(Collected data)
----

Definition matras_copy_read_view_extent (s : matras_state) (ext : Z) : option (Z * matras_state) :=
  let '(new_ext, s) := matras_alloc_extent s in
  if negb (new_ext =? NULL) then
    M ← memcpy (mem s) new_ext ext (extent_size (inst s));
    let s := set_mem s M in
    Some (new_ext, set_stats s (MatrasStats (st_extent_count (stats s)) (u32 (read_view_extent_count (stats s) + 1))))
  else Some (new_ext, s).

Definition matras_free_read_view_extent (s : matras_state) (ext : Z) : option matras_state :=
  s ← matras_free_extent s ext;
  Some (set_stats s (MatrasStats (st_extent_count (stats s)) (u32 (read_view_extent_count (stats s) - 1)))).

(** *** Address translation *)

Definition matras_view_get_no_check (s : matras_state) (v : matras_view) (id : Z) : option Z :=
  ASSERT id <? block_count v;
  let m := inst s in
  let n1 := Z.shiftr id (shift1 m) in
  let n2 := Z.shiftr (Z.land id (mask1 m)) (shift2 m) in
  let n3 := Z.land id (mask2 m) in
  Some (mem s (mem s (root v + sizeof_ptr * n1) + sizeof_ptr * n2) + u32 (n3 * block_size m)).

Definition matras_view_get (s : matras_state) (v : matras_view) (id : Z) : option Z :=
  matras_view_get_no_check s (if negb (next_view v =? NULL) then v else head (inst s)) id.
Definition matras_get (s : matras_state) (id : Z) : option Z := matras_view_get_no_check s (head (inst s)) id.

Definition matras_extent_count (s : matras_state) : Z := extent_count (inst s).
Definition matras_head_read_view (v : matras_view) : matras_view := set_next_view v NULL.
Definition matras_is_read_view_created (v : matras_view) : Z := if negb (next_view v =? NULL) then 1 else 0.

(** *** Allocation *)

(** The three levels of [matras_alloc_internal]: the extent of the level, which is
    made when the block is its first one. *)
Definition level1 (s : matras_state) (available : bool) : Z * matras_state :=
  if available then (root (head (inst s)), s)
  else
    let '(ext, s) := matras_alloc_extent s in
    if ext =? NULL then (ext, s) else (ext, set_head s (set_root (head (inst s)) ext)).
Definition level_in (s : matras_state) (available : bool) (a : Z) : Z * matras_state :=
  if available then (mem s a, s)
  else
    let '(ext, s) := matras_alloc_extent s in
    if ext =? NULL then (ext, s) else (ext, store_ptr s a ext).

Definition matras_alloc_internal (s : matras_state) : option (Z * matras_state) :=
  let m := inst s in
  let id := u32 (block_count (head m)) in
  let extent1_available := negb (id =? 0) in
  let n1 := Z.shiftr id (shift1 m) in
  let id := Z.land id (mask1 m) in
  let extent2_available := negb (id =? 0) in
  let n2 := Z.shiftr id (shift2 m) in
  let id := Z.land id (mask2 m) in
  let extent3_available := negb (id =? 0) in
  let n3 := id in
  let '(extent1, s) := level1 s extent1_available in
  if negb extent1_available && (extent1 =? NULL) then Some (NULL, s)
  else
    let '(extent2, s) := level_in s extent2_available (extent1 + sizeof_ptr * n1) in
    if negb extent2_available && (extent2 =? NULL) then
      s ← (if negb extent1_available then matras_free_extent s extent1 else Some s);
      Some (NULL, s)
    else
      let '(extent3, s) := level_in s extent3_available (extent2 + sizeof_ptr * n2) in
      if negb extent3_available && (extent3 =? NULL) then
        s ← (if negb extent1_available then matras_free_extent s extent1 else Some s);
        s ← (if negb extent2_available then matras_free_extent s extent2 else Some s);
        Some (NULL, s)
      else Some (extent3 + u32 (n3 * block_size m), s).

(** [result_id] is what the caller's variable holds before. *)
Definition matras_alloc (s : matras_state) (result_id : Z) : option (Z * Z * matras_state) :=
  let h := head (inst s) in
  ASSERT block_count h <=? capacity (inst s);
  if block_count h =? capacity (inst s) then Some (NULL, result_id, s)
  else
    '(res, s) ← matras_alloc_internal s;
    if negb (res =? NULL) then
      let h := head (inst s) in
      Some (res, u32 (block_count h), set_head s (set_count h (u64 (block_count h + 1))))
    else Some (res, result_id, s).

Definition matras_alloc_range (s : matras_state) (id range_count : Z) : option (Z * Z * matras_state) :=
  let m := inst s in
  ASSERT block_count (head m) <=? capacity m;
  ASSERT negb (range_count =? 0);
  ASSERT block_count (head m) mod range_count =? 0;
  ASSERT (extent_size m / block_size m) mod range_count =? 0;
  if u64 (block_count (head m) + range_count) >? capacity m then Some (NULL, id, s)
  else
    '(res, s) ← matras_alloc_internal s;
    if negb (res =? NULL) then
      let h := head (inst s) in
      Some (res, u32 (block_count h), set_head s (set_count h (u64 (block_count h + range_count))))
    else Some (res, id, s).

(** *** Copy on write *)

Definition matras_needs_touch (s : matras_state) (id : Z) : option bool :=
  let h := head (inst s) in
  ASSERT id <? block_count h;
  if prev_view h =? NULL then Some false
  else
    pv ← get_view s (prev_view h);
    if negb (block_count pv =? 0) then
      let extent_id := Z.shiftr id (shift2 (inst s)) in
      let next_last_id := u32 (block_count pv - 1) in
      let next_last_extent_id := Z.shiftr next_last_id (shift2 (inst s)) in
      if extent_id >? next_last_extent_id then Some false else Some true
    else Some false.

(** A step of [matras_touch_no_check]: an extent that the previous view has too is
    copied and the copy linked by [link]; no extent is the return of 0. *)
Definition own_extent (s : matras_state) (extent extentp : Z) (link : matras_state -> Z -> matras_state) :
    option (option Z * matras_state) :=
  if extent =? extentp then
    '(new_extent, s) ← matras_copy_read_view_extent s extent;
    if new_extent =? NULL then Some (None, s) else Some (Some new_extent, link s new_extent)
  else Some (Some extent, s).

Definition matras_touch_no_check (s : matras_state) (id : Z) : option (Z * matras_state) :=
  needs ← matras_needs_touch s id;
  ASSERT needs : bool;
  let m := inst s in
  let n1 := Z.shiftr id (shift1 m) in
  let n2 := Z.shiftr (Z.land id (mask1 m)) (shift2 m) in
  let n3 := Z.land id (mask2 m) in
  pv ← get_view s (prev_view (head m));
  let extent1p := root pv in
  '(extent1, s) ← own_extent s (root (head m)) extent1p (fun s e => set_head s (set_root (head (inst s)) e));
  match extent1 with
  | None => Some (NULL, s)
  | Some extent1 =>
      let extent2p := mem s (extent1p + sizeof_ptr * n1) in
      '(extent2, s) ← own_extent s (mem s (extent1 + sizeof_ptr * n1)) extent2p
                        (fun s e => store_ptr s (extent1 + sizeof_ptr * n1) e);
      match extent2 with
      | None => Some (NULL, s)
      | Some extent2 =>
          let extent3p := mem s (extent2p + sizeof_ptr * n2) in
          '(extent3, s) ← own_extent s (mem s (extent2 + sizeof_ptr * n2)) extent3p
                            (fun s e => store_ptr s (extent2 + sizeof_ptr * n2) e);
          match extent3 with
          | None => Some (NULL, s)
          | Some extent3 => Some (extent3 + u32 (n3 * block_size m), s)
          end
      end
  end.

Definition matras_touch (s : matras_state) (id : Z) : option (Z * matras_state) :=
  ASSERT id <? block_count (head (inst s));
  needs ← matras_needs_touch s id;
  if needs : bool then matras_touch_no_check s id
  else
    p ← matras_get s id;
    Some (p, s).

Definition matras_touch_reserve (s : matras_state) (count : Z) : option (Z * matras_state) :=
  ASSERT count >=? 0;
  if count =? 0 then Some (0, s)
  else
    let h := head (inst s) in
    if prev_view h =? NULL then Some (0, s)
    else
      pv ← get_view s (prev_view h);
      if block_count pv =? 0 then Some (0, s)
      else
        let root_is_to_be_copied := if root h =? root pv then 1 else 0 in
        let max_extents_required := count * 2 + root_is_to_be_copied in
        ASSERT max_extents_required <? 2 ^ 31;
        '(rc, a, M) ← matras_allocator_reserve (mem s) (allocator s) max_extents_required;
        Some (rc, set_mem (set_allocator s a) M).

(** *** Deallocation *)

Definition matras_dealloc (s : matras_state) : option matras_state :=
  ASSERT negb (block_count (head (inst s)) =? 0);
  let id := u32 (block_count (head (inst s)) - 1) in
  '(_, s) ← matras_touch s id;
  let s := set_head s (set_count (head (inst s)) id) in
  let m := inst s in
  let extent1_free := id =? 0 in
  let n1 := Z.shiftr id (shift1 m) in
  let id := Z.land id (mask1 m) in
  let extent2_free := id =? 0 in
  let n2 := Z.shiftr id (shift2 m) in
  let id := Z.land id (mask2 m) in
  let extent3_free := id =? 0 in
  if extent1_free || extent2_free || extent3_free then
    let extent1 := root (head m) in
    let extent2 := mem s (extent1 + sizeof_ptr * n1) in
    let extent3 := mem s (extent2 + sizeof_ptr * n2) in
    s ← (if extent3_free then matras_free_extent s extent3 else Some s);
    s ← (if extent2_free then matras_free_extent s extent2 else Some s);
    if extent1_free then matras_free_extent s extent1 else Some s
  else Some s.
(** The newest view is replaced: it may share with the others what it shared
    before, and nothing else. *)
Lemma forest_head M M' ws h h' X X' : forest M (ws ++ [h]) X ->
  (forall v a, v ∈ ws -> uses M v.1 v.2 a -> M' a = M a) ->
  (forall v w, v ∈ ws -> has v.2 w -> node M v.1 w ∈ X') ->
  0 <= h'.2 /\ room h'.2 ->
  (forall w, has h'.2 w -> node M' h'.1 w ∈ X') ->
  (forall w w', has h'.2 w -> has h'.2 w' -> node M' h'.1 w = node M' h'.1 w' -> w = w') ->
  (forall v w w', v ∈ ws -> has v.2 w -> has h'.2 w' -> node M v.1 w = node M' h'.1 w' -> shares M v h w /\ w = w') ->
  (forall v w id, v ∈ ws -> shares M v h w -> has h'.2 w -> 0 <= id < v.2 -> below w id -> node M v.1 w = node M' h'.1 w -> id < h'.2) ->
  forest M' (ws ++ [h']) X'.
Proof.
  intros [F1 F2 F3 F4 F5] HM Hlive Hn Hlive' Hinj Hws Hgrow.
  assert (Hold : forall v, v ∈ ws -> v ∈ ws ++ [h]) by (intros v Hv; apply elem_of_app; by left).
  assert (Hnode : forall v w, v ∈ ws -> has v.2 w -> node M' v.1 w = node M v.1 w).
  { intros v w Hv Hw. apply (uses_frame M M' v.1 v.2); [|done]. intros a Ha. by apply (HM v). }
  assert (Hcase : forall i v, (ws ++ [h']) !! i = Some v -> v ∈ ws /\ (ws ++ [h]) !! i = Some v /\ (i < length ws)%nat \/ v = h' /\ i = length ws).
  { intros i v Hi. apply lookup_app_Some in Hi as [Hi|[Hge Hi]].
    - left. split_and!; [by eapply list_elem_of_lookup_2|apply lookup_app_Some; by left|by eapply lookup_lt_Some].
    - apply list_lookup_singleton_Some in Hi as [? <-]. right. split; [done|lia]. }
  assert (Hel : forall v, v ∈ ws ++ [h'] -> v ∈ ws \/ v = h') by (intros v [Hv|Hv]%elem_of_app; [by left|apply list_elem_of_singleton in Hv; by right]).
  assert (Hsh : forall a w, a ∈ ws -> shares M' a h' w -> shares M a h w).
  { intros a w Ha (S1 & S2 & S3). rewrite Hnode in S3 by done. by destruct (Hws a w w Ha S1 S2 S3). }
  assert (Hwsh : forall a b w, a ∈ ws -> b ∈ ws -> shares M' a b w <-> shares M a b w).
  { intros a b w Ha Hb. unfold shares. split; intros (H1 & H2 & H3); (split_and!; [done|done|]); [rewrite <- !Hnode|rewrite !Hnode]; done. }
  assert (Hlast : (ws ++ [h]) !! length ws = Some h) by by apply list_lookup_middle.
  split.
  - intros v [Hv| ->]%Hel; [by apply F1, Hold|done].
  - intros v w [Hv| ->]%Hel Hw; [rewrite Hnode by done; by apply Hlive|by apply Hlive'].
  - intros v w v' w' [Hv| ->]%Hel [Hv'| ->]%Hel Hw Hw' E.
    + rewrite !Hnode in E by done. by apply (F3 v w v' w' (Hold v Hv) (Hold v' Hv')).
    + rewrite Hnode in E by done. by apply (Hws v w w').
    + rewrite (Hnode v' w') in E by done. symmetry. by destruct (Hws v' w' w Hv' Hw' Hw (eq_sym E)) as [_ ->].
    + by apply Hinj.
  - intros i j k a b c w Hij Hi Hj Hk Hs. destruct (Hcase i a Hi) as [(Ha & Hi' & _)|[_ ?]]; [|apply Hcase in Hj as [(_ & _ & ?)|[_ ?]]; apply lookup_lt_Some in Hk; rewrite length_app in Hk; cbn in Hk; lia].
    destruct (Hcase j b Hj) as [(Hb & Hj' & _)|[_ ?]]; [|apply lookup_lt_Some in Hk; rewrite length_app in Hk; cbn in Hk; lia].
    rewrite Hwsh by done. destruct (Hcase k c Hk) as [(Hc & Hk' & _)|[-> ->]].
    + rewrite Hwsh in Hs by done. by apply (F4 i j k a b c w).
    + by apply (F4 i j (length ws) a b h w Hij Hi' Hj' Hlast), Hsh.
  - intros i k a c w id Hik Hi Hk Hs Hid Hb. destruct (Hcase i a Hi) as [(Ha & Hi' & _)|[_ ?]]; [|apply lookup_lt_Some in Hk; rewrite length_app in Hk; cbn in Hk; lia].
    destruct (Hcase k c Hk) as [(Hc & Hk' & _)|[-> ->]].
    + rewrite Hwsh in Hs by done. by apply (F5 i k a c w id).
    + pose proof (Hsh a w Ha Hs). destruct Hs as (S1 & S2 & S3). rewrite Hnode in S3 by done. by apply (Hgrow a w id).
Qed.

(** *** Copying an extent of the newest view *)

Lemma forest_copied M M' ws r r' n w0 e X : forest M (ws ++ [(r, n)]) X -> exts_ok (e :: X) ->
  (forall v a, v ∈ ws -> uses M v.1 v.2 a -> M' a = M a) ->
  (forall w, has n w -> node M' r' w = if decide (w = w0) then e else node M r w) -> forest M' (ws ++ [(r', n)]) (e :: X).
Proof.
  intros Hf Hx HM Hnode. destruct Hx as (Hnd & _). apply NoDup_cons in Hnd as [Hnew _].
  assert (Hh : (r, n) ∈ ws ++ [(r, n)]) by (apply elem_of_app; right; left).
  assert (Hold : forall v, v ∈ ws -> v ∈ ws ++ [(r, n)]) by (intros v Hv; apply elem_of_app; by left).
  apply (forest_head M M' ws (r, n) (r', n) X (e :: X) Hf HM).
  - intros v w Hv Hw. right. by apply (fo_live _ _ _ Hf), Hw; apply Hold.
  - apply (fo_room _ _ _ Hf (r, n) Hh).
  - intros w Hw. cbn [fst snd] in *. rewrite Hnode by done. destruct (decide _); [left|right]. by apply (fo_live _ _ _ Hf (r, n) w Hh).
  - intros w w' Hw Hw' E. cbn [fst snd] in *. rewrite !Hnode in E by done. pose proof (fo_live _ _ _ Hf (r, n) w Hh Hw). pose proof (fo_live _ _ _ Hf (r, n) w' Hh Hw').
    cbn [fst] in *. destruct (decide (w = w0)), (decide (w' = w0)); [congruence|congruence|congruence|]. by apply (fo_inj _ _ _ Hf (r, n) w (r, n) w').
  - intros v w w' Hv Hw Hw' E. cbn [fst snd] in *. rewrite Hnode in E by done. pose proof (fo_live _ _ _ Hf v w (Hold v Hv) Hw).
    destruct (decide (w' = w0)); [congruence|]. pose proof (fo_inj _ _ _ Hf v w (r, n) w' (Hold v Hv) Hh Hw Hw' E) as <-. done.
  - intros v w id Hv Hs _ Hid Hb _. apply list_elem_of_lookup in Hv as [i Hi].
    apply (fo_grow _ _ _ Hf i (length ws) v (r, n) w id); try done; [by eapply lookup_lt_Some|apply lookup_app_Some; by left|by apply list_lookup_middle].
Qed.

Lemma memmove_in M dst src n i : 0 <= i < n -> memmove M dst src n (dst + i) = M (src + i).
Proof.
  intros Hi. unfold memmove. rewrite (proj2 (Z.leb_le _ _)), (proj2 (Z.ltb_lt _ _)) by lia. cbn [andb]. f_equal. lia.
Qed.

(** A fresh extent is written. *)
Lemma fresh_frame M vs X e src v a : forest M vs X -> exts_ok (e :: X) -> v ∈ vs -> uses M v.1 v.2 a -> memmove M e src es a = M a.
Proof.
  intros Hf Hx Hv Hu. destruct (fo_room _ _ _ Hf v Hv) as [_ Hr]. destruct (uses_in M v.1 v.2 a Hr Hu) as (w & Hw & Ha).
  apply memmove_outside. intros Hin. pose proof (fo_live _ _ _ Hf v w Hv Hw) as Hl. pose proof Hx as (Hnd & _). apply NoDup_cons in Hnd as [Hnd _].
  apply Hnd. rewrite (same_ext (e :: X) e (node M v.1 w) a Hx); [done|left|by right|done|done].
Qed.

(** The contents of the blocks of a view. *)
Definition keeps (M M' : memory) (v v' : Z * Z) : Prop := forall id, 0 <= id < v.2 -> contents M' v'.1 id = contents M v.1 id.

Lemma keeps_frame M M' v : (forall a, uses M v.1 v.2 a -> M' a = M a) -> keeps M M' v v.
Proof. intros HM id Hid. by apply (uses_frame M M' v.1 v.2 HM). Qed.

(** A block whose extent is the same, or was copied. *)
Lemma contents_moved M M' r r' id e : 0 <= id -> node M' r' (P3 (id / K)) = e ->
  (forall i, 0 <= i < es -> M' (e + i) = M (node M r (P3 (id / K)) + i)) -> contents M' r' id = contents M r id.
Proof.
  intros Hid He HM. pose proof (block_offset id) as [B1 B2]. unfold contents, block. cbn in He, HM. rewrite He. apply load_shift.
  intros i Hi. rewrite <- !Z.add_assoc. apply HM. lia.
Qed.

Lemma copy_root M ws r n e X : forest M (ws ++ [(r, n)]) X -> exts_ok (e :: X) -> 0 < n ->
  let M' := memmove M e r es in
  forest M' (ws ++ [(e, n)]) (e :: X) /\ (forall w, has n w -> node M' e w = if decide (w = P1) then e else node M r w) /\
  keeps M M' (r, n) (e, n) /\ (forall v a, v ∈ ws -> uses M v.1 v.2 a -> M' a = M a).
Proof.
  intros Hf Hx Hn M'. set (h := (r, n)). assert (Hh : h ∈ ws ++ [h]) by (apply elem_of_app; right; left).
  destruct (fo_room _ _ _ Hf h Hh) as [_ Hr]. assert (H1 : has n P1) by (split; [done|cbn; lia]).
  assert (Hold : forall v a, v ∈ ws ++ [h] -> uses M v.1 v.2 a -> M' a = M a) by (intros v a Hv Hu; by apply (fresh_frame M (ws ++ [h]) X e r v a)).
  assert (Hnode : forall w, has n w -> node M' e w = if decide (w = P1) then e else node M r w).
  { assert (H2 : forall i, has n (P2 i) -> node2 M' e i = node2 M r i).
    { intros i Hi. pose proof (room_index n (P2 i) Hr Hi) as Hib. cbn in Hib. unfold node2, M'. apply memmove_in. pose proof tree_sizes as (_ & _ & _ & -> & _). lia. }
    intros [|i|x] Hw; [done|by apply H2|]. cbn. unfold node3. rewrite H2 by (apply (has_parent n (P3 x) Hw)).
    apply (Hold h _ Hh). left. by exists (P3 x). }
  split; [|split; [done|split]].
  - apply (forest_copied M M' ws r e n P1 e X Hf Hx); [|done]. intros v a Hv Hu. apply (Hold v a); [apply elem_of_app; by left|done].
  - intros id Hid. destruct (has_block n id Hid) as (_ & _ & H3 & _). apply (contents_moved M M' r e id (node M r (P3 (id / K)))); [lia| |].
    { cbn [fst] in *. rewrite Hnode by done. by destruct (decide _). }
    intros i Hi. apply memmove_outside. intros Hin. pose proof (fo_live _ _ _ Hf h _ Hh H3) as Hl. pose proof Hx as (Hnd & _).
    apply NoDup_cons in Hnd as [Hnd _]. apply Hnd. rewrite (same_ext (e :: X) e (node M r (P3 (id / K))) (node M r (P3 (id / K)) + i) Hx); [done|left|by right|done|lia].
  - intros v a Hv Hu. apply (Hold v a); [apply elem_of_app; by left|done].
Qed.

----

Will you return exactly the lines above from the one with "Definition matras_alloc_range (s" down to the one with "ASSERT negb (range_count =? 0);", counting both as part of the range?

Definition matras_alloc_range (s : matras_state) (id range_count : Z) : option (Z * Z * matras_state) :=
  let m := inst s in
  ASSERT block_count (head m) <=? capacity m;
  ASSERT negb (range_count =? 0);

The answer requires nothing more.